**Task item**
Below are the records; copy exactly the stretch from the line containing "every other request" through the line containing "1: destruct (cors_preflight", both ends included, and nothing else.

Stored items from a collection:

Lemma authenticate_bearer_kept s t : preserves tokens_kept (authenticate_bearer s t).
Proof. unfold authenticate_bearer, verify. kept. Qed.

Lemma introspect_kept s req : preserves tokens_kept (introspect s req).
Proof. unfold introspect, verify. kept. Qed.

Lemma summaries_kept now rows : preserves tokens_kept (summaries now rows).
Proof. induction rows as [|r rows IH]; simpl; unfold denylist_entry; kept; exact IH. Qed.
#[local] Hint Resolve summaries_kept : kept.

Lemma list_for_subject_kept sub req : preserves tokens_kept (list_for_subject sub req).
Proof. unfold list_for_subject. destruct (list_page req) as [[? ?] ?]. kept. Qed.

Lemma fetch_with_kept url allow : preserves tokens_kept (fetch_with url allow).
Proof. apply same_pg_kept, fetch_with_same_pg. Qed.
Lemma verify_id_token_kept d p t n : preserves tokens_kept (verify_id_token d p t n).
Proof. apply same_pg_kept, verify_id_token_same_pg. Qed.
Lemma exchange_code_kept p d code row : preserves tokens_kept (exchange_code p d code row).
Proof. apply same_pg_kept, exchange_code_same_pg. Qed.

Lemma consume_state_kept st pid age : preserves tokens_kept (sql (consume_state st pid age)).
Proof.
  apply preserves_sql; [apply tokens_kept_bump|]. intros now w. unfold consume_state.
  destruct (oauth_state (pg w) !! st); [destruct (_ && _)|]; still.
Qed.
Lemma insert_state_kept st pid n r v : preserves tokens_kept (sql (insert_state st pid n r v)).
Proof.
  apply preserves_sql; [apply tokens_kept_bump|]. intros now w. unfold insert_state.
  destruct (oauth_state (pg w) !! st); still.
Qed.
#[local] Hint Resolve fetch_with_kept verify_id_token_kept exchange_code_kept consume_state_kept insert_state_kept : kept.

Lemma random_hex_kept n : preserves tokens_kept (random_hex n).
Proof. unfold random_hex. kept. Qed.
#[local] Hint Resolve random_hex_kept : kept.

Lemma build_login_url_kept r pid uri : preserves tokens_kept (build_login_url r pid uri).
Proof. unfold build_login_url, generate_pkce. kept. Qed.

Lemma complete_callback_kept r S age pid code st :
  KeepsTokens S -> preserves tokens_kept (complete_callback r S age pid code st).
Proof.
  intros [Hc _ _ _]. unfold complete_callback, login_session.
  kept; destruct (profile_from_claims _ _); kept.
Qed.

Lemma jwks_kept sg : preserves tokens_kept (jwks sg).
Proof. unfold jwks, active_previous. kept. Qed.
End Reads.

#[export] Hint Resolve validate_kept authenticate_bearer_kept introspect_kept list_for_subject_kept
  build_login_url_kept jwks_kept : kept.
#[export] Hint Extern 1 (preserves tokens_grow _) => apply kept_grow; solve [auto with kept] : kept.

(** Both stores keep to themselves. *)
Section Stores.
Context `{Env, Aead, SerdeJson}.

Lemma session_sql_kept {A} (q : Sql A) :
  (forall now p, exists m, snd (q now p) = with_session_rows m p) -> preserves tokens_kept (sql q).
Proof.
  intros Hq. apply preserves_sql; [apply tokens_kept_bump|]. intros now w. destruct (Hq now (pg w)) as [m ->]. still.
Qed.

#[export] Instance memory_keeps ttl : KeepsTokens (MemoryStore ttl).
Proof.
  split; intros x; simpl.
  - unfold memory_create. intros w. still.
  - unfold memory_get. intros w. unfold wp, mbind, M_bind, utc_now, ask, mem_map. simpl.
    destruct (mem_sessions w !! x); [destruct (is_expired _ _)|]; still.
  - unfold memory_touch. intros w. unfold wp, mbind, M_bind, mem_map. simpl.
    destruct (mem_sessions w !! x); still.
  - unfold memory_revoke. intros w. still.
Qed.

#[export] Instance postgres_keeps ttl c : KeepsTokens (PostgresStore ttl c).
Proof.
  split; intros x; simpl.
  - unfold postgres_create, seal_profile, seal. kept. apply session_sql_kept. intros now p.
    unfold insert_session. destruct (session_rows p !! _); [exists (session_rows p); by destruct p|by eexists].
  - unfold postgres_get. kept. apply session_sql_kept. intros now p. exists (session_rows p).
    unfold select_session. by destruct p.
  - apply session_sql_kept. intros now p. unfold update_last_activity.
    destruct (session_rows p !! x); [|exists (session_rows p); by destruct p].
    destruct (_ <? _); [by eexists|exists (session_rows p); by destruct p].
  - unfold postgres_revoke. kept. apply session_sql_kept. intros now p. by eexists.
Qed.
End Stores.

(** ** Handlers and the tables *)

Section Endpoints.
Context `{Env, J : Jose, Chrono, UuidLib, SerdeJson, ChronoSerde, HttpLib, Net, FlowLib, AxumLib} {JK : JwkKeys J}.
Implicit Type s : AppState.

(** The handlers with an [AdminAuth] argument. *)
Definition admin_route (r : Route) : bool :=
  match r with
  | RGenerate | RRevoke | RRevokeBulk | RExtend | RCustomExtend | RExtendSession | RCustomBlacklist
  | RBlacklist => true
  | _ => false
  end.

Lemma current_session_kept s req : KeepsTokens (app_sessions s) -> preserves tokens_kept (current_session s req).
Proof. intros []. unfold current_session. kept. Qed.
#[local] Hint Resolve current_session_kept complete_callback_kept : kept.

Lemma handler_kept s r req :
  KeepsTokens (app_sessions s) -> admin_route r = false -> preserves tokens_kept (handler s r req).
Proof.
  intros HS Hr. pose proof HS as [_ _ _ Hrevoke]. destruct r; try discriminate Hr; simpl.
  all: unfold health, jwt_validate, jwt_validate_boolean, jwt_list_me, keys_public, jwt_verification_key_compat,
    jwt_userinfo_compat, jwt_custom_verify_compat, jwt_custom_userinfo_compat, userinfo, introspect_dispatch,
    introspect_types, auth_providers, auth_provider_one, auth_login, auth_callback, auth_session_validate,
    auth_profile, auth_logout, auth_health; kept.
Qed.

(** Behind the gate, rows are added. *)
Lemma handler_grows s r req : KeepsTokens (app_sessions s) -> preserves tokens_grow (handler s r req).
Proof.
  intros HS. destruct (admin_route r) eqn:Hr; [|by apply kept_grow, handler_kept].
  pose proof HS as [_ _ _ Hrevoke].
  assert (forall g, preserves tokens_grow (generate (app_jwt s) g)) as G1
    by (intros; apply grows_tokens_grow, generate_grows).
  assert (forall t x, preserves tokens_grow (revoke (app_jwt s) t x)) as G2
    by (intros; apply grows_tokens_grow, revoke_grows).
  assert (forall b, preserves tokens_grow (bulk_revoke (app_jwt s) b)) as G3
    by (intros; apply grows_tokens_grow, bulk_revoke_grows).
  assert (forall e, preserves tokens_grow (extend (app_jwt s) e)) as G4
    by (intros; apply grows_tokens_grow, extend_grows).
  assert (forall j x, preserves tokens_grow (revoke_by_jti j x)) as G5
    by (intros; apply grows_tokens_grow, revoke_by_jti_grows).
  destruct r; try discriminate Hr; simpl.
  all: unfold jwt_generate, jwt_revoke, jwt_revoke_bulk, jwt_extend, jwt_custom_blacklist_compat,
    jwt_blacklist_compat, jwt_custom_extend_compat, jwt_extend_session_compat, extend_into_cookie, admin; kept.
Qed.

(** In front of it, nothing happens. *)
Lemma handler_refused s r req w e :
  admin_route r = true -> admin_auth (app_admin s) (rq_parts req) = Err e ->
  handler s r req w = (Throw e, w).
Proof.
  intros Hr He. destruct r; try discriminate Hr; simpl.
  all: unfold jwt_generate, jwt_revoke, jwt_revoke_bulk, jwt_extend, jwt_custom_blacklist_compat,
    jwt_blacklist_compat, jwt_custom_extend_compat, jwt_extend_session_compat, admin; by rewrite He.
Qed.

Lemma admin_auth_error g parts e : admin_auth g parts = Err e -> e = Unauthorized.
Proof.
  unfold admin_auth. destruct (negb (admin_enforced g)); [done|].
  destruct (admin_presented _); [|by intros [= <-]]. destruct (negb _); [by intros [= <-]|done].
Qed.

Lemma route_request_refused s r req w e :
  requested req = Some r -> method_allowed r (rq_method req) = true ->
  admin_route r = true -> admin_auth (app_admin s) (rq_parts req) = Err e ->
  exists resp, route_request s req w = (Ret resp, w) /\ resp_status resp = 401.
Proof.
  intros Hq Hm Hr He. unfold route_request. rewrite Hq, Hm. unfold respond, attempt, mbind, M_bind.
  rewrite (handler_refused s r req w e Hr He). apply admin_auth_error in He as ->. simpl.
  case_bool_decide; by eexists.
Qed.

(** Where the access log hands the request on: its identifiers are there. *)
Definition identified (req : Request) (w : World) : World :=
  snd ((_ ← parse_or_generate_trace_id req; fresh_span_id) w).

Lemma identified_same req w : same_state w (identified req w).
Proof.
  unfold identified, parse_or_generate_trace_id.
  destruct (header_str (rq_headers req) "traceparent" ≫= _) as [ids|]; [apply same_state_bump|etrans; apply same_state_bump].
Qed.

Lemma access_log_same req matched next w o w' :
  access_log_middleware req matched next w = (o, w') ->
  exists o1, next (identified req w) = (o1, w') /\
    match o1 with
    | Ret r => exists r' line, o = Ret (r', line) /\ resp_status r' = resp_status r /\ resp_body r' = resp_body r /\
                 al_status line = resp_status r
    | Throw e => o = Throw e
    | Panic => o = Panic
    | Dropped c => o = Dropped c
    end.
Proof.
  unfold access_log_middleware, identified, parse_or_generate_trace_id, fresh_span_id. intros Hrun.
  destruct (header_str (rq_headers req) "traceparent" ≫= _) as [[t f]|];
    unfold mbind, M_bind, instant_now, fill_bytes, ask in Hrun |- *; simpl in Hrun |- *;
    match goal with |- context [next ?w0] => destruct (next w0) as [o1 w2] eqn:E end; exists o1;
    destruct o1; injection Hrun as <- <-; (split; [done|]); try done; by eexists _, _.
Qed.

(** What the CORS layer answers by itself. *)
Definition preflight s (req : Request) : option HeaderMap :=
  l ← cors (build_layers (security (config s))); cors_preflight l (rq_method req) (rq_headers req).

Lemma preflight_method `{!HttpLaws _} s req r :
  method_allowed r (rq_method req) = true -> preflight s req = None.
Proof.
  intros Hm. unfold preflight. destruct (cors _) as [l|]; simpl; [|done].
  destruct (cors_preflight l _ _) as [hs|] eqn:E; [|done]. apply preflight_options in E. rewrite E in Hm.
  unfold method_allowed in Hm. by destruct (is_get r).
Qed.

(** The layers outside the time limit: a preflight is answered at once and not logged;
    every other request is that of the layers inside, and its answer keeps status and
    body, and the line tells the status. *)
Lemma serve_logged_inner s req w o w' :
  serve_logged s req w = (o, w') ->
  (is_Some (preflight s req) /\ w' = w /\ exists resp, o = Ret (resp, None) /\ resp_status resp = 200) \/
  (preflight s req = None /\ exists o1, limited s req (identified req w) = (o1, w') /\
     match o1 with
     | Ret r => exists resp line, o = Ret (resp, Some line) /\ resp_status resp = resp_status r /\
                  resp_body resp = resp_body r /\ al_status line = resp_status r
     | Throw e => o = Throw e
     | Panic => o = Panic
     | Dropped c => o = Dropped c
     end).
Proof.
  unfold serve_logged, cors_layer, preflight. destruct (cors _) as [l|]; simpl.
  1: destruct (cors_preflight l _ _) as [hs|];
    [intros [= <- <-]; left; split; [by eexists|]; split; [done|]; by eexists|].
  all: unfold logged, mbind, M_bind; destruct (access_log_middleware _ _ _ w) as [oa wa] eqn:Ea;
    apply access_log_same in Ea as (o1 & Hn & Ho).
  all: destruct o1; [destruct Ho as (r' & line & -> & Hst & Hb & Hl)|subst oa..]; intros [= <- <-]; right;
    (split; [done|]); eexists _; (split; [exact Hn|]); simpl; [|done..].
  all: by eexists _, _.
Qed.

Lemma serve_inner s req w o w' :
  serve s req w = (o, w') ->
  (is_Some (preflight s req) /\ w' = w /\ exists resp, o = Ret resp /\ resp_status resp = 200) \/
  (preflight s req = None /\ exists w1 o1, same_state w w1 /\ limited s req w1 = (o1, w') /\
     match o1 with
     | Ret r => exists resp, o = Ret resp /\ resp_status resp = resp_status r /\ resp_body resp = resp_body r
     | Throw e => o = Throw e
     | Panic => o = Panic
     | Dropped c => o = Dropped c
     end).
Proof.
  unfold serve, mbind, M_bind. destruct (serve_logged s req w) as [ol w2] eqn:El. intros Hol.
  apply serve_logged_inner in El as [(Hp & -> & resp & -> & Hst)|(Hp & o1 & Hn & Ho)].
  - injection Hol as <- <-. left. split; [done|]. split; [done|]. by exists resp.
  - right. split; [done|]. exists (identified req w), o1. split; [apply identified_same|].
    destruct o1; [destruct Ho as (resp & line & -> & ? & ? & _)|subst ol..]; injection Hol as <- <-;
      (split; [done|]); [by eexists|done..].
Qed.

(** The declared length is over the limit. *)
Definition oversize s (req : Request) : bool :=
  match declared_length (rq_headers req) with Some n => max_body s <? n | None => false end.

(** The layers inside: the size mapper, the time limit and the routes. *)
Lemma limited_run s req w o w' :
  limited s req w = (o, w') ->
  (oversize s req = true /\ w' = w /\ o = Ret (payload_too_large (max_body s))) \/
  (oversize s req = false /\ exists o1, route_request s req w = (o1, w') /\
     match o1 with
     | Ret r => o = Ret (if resp_status r =? 413 then payload_too_large (max_body s) else r)
     | Throw e => o = Throw e
     | Panic => o = Panic
     | Dropped TimeUp => o = Ret (mkResponse 408 [] (BText ""))
     | Dropped ClientGone => o = Dropped ClientGone
     end).
Proof.
  unfold limited, time_limit, body_size_error_mapper. fold (oversize s req). destruct (oversize s req).
  - intros [= <- <-]. by left.
  - unfold mbind, M_bind. destruct (route_request s req w) as [o1 w1]. intros E. right. split; [done|].
    exists o1. destruct o1 as [r|e| |[]]; injection E as <- <-; done.
Qed.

**Written solution**
    every other request is that of the layers inside, and its answer keeps status and
    body, and the line tells the status. *)
Lemma serve_logged_inner s req w o w' :
  serve_logged s req w = (o, w') ->
  (is_Some (preflight s req) /\ w' = w /\ exists resp, o = Ret (resp, None) /\ resp_status resp = 200) \/
  (preflight s req = None /\ exists o1, limited s req (identified req w) = (o1, w') /\
     match o1 with
     | Ret r => exists resp line, o = Ret (resp, Some line) /\ resp_status resp = resp_status r /\
                  resp_body resp = resp_body r /\ al_status line = resp_status r
     | Throw e => o = Throw e
     | Panic => o = Panic
     | Dropped c => o = Dropped c
     end).
Proof.
  unfold serve_logged, cors_layer, preflight. destruct (cors _) as [l|]; simpl.
  1: destruct (cors_preflight l _ _) as [hs|];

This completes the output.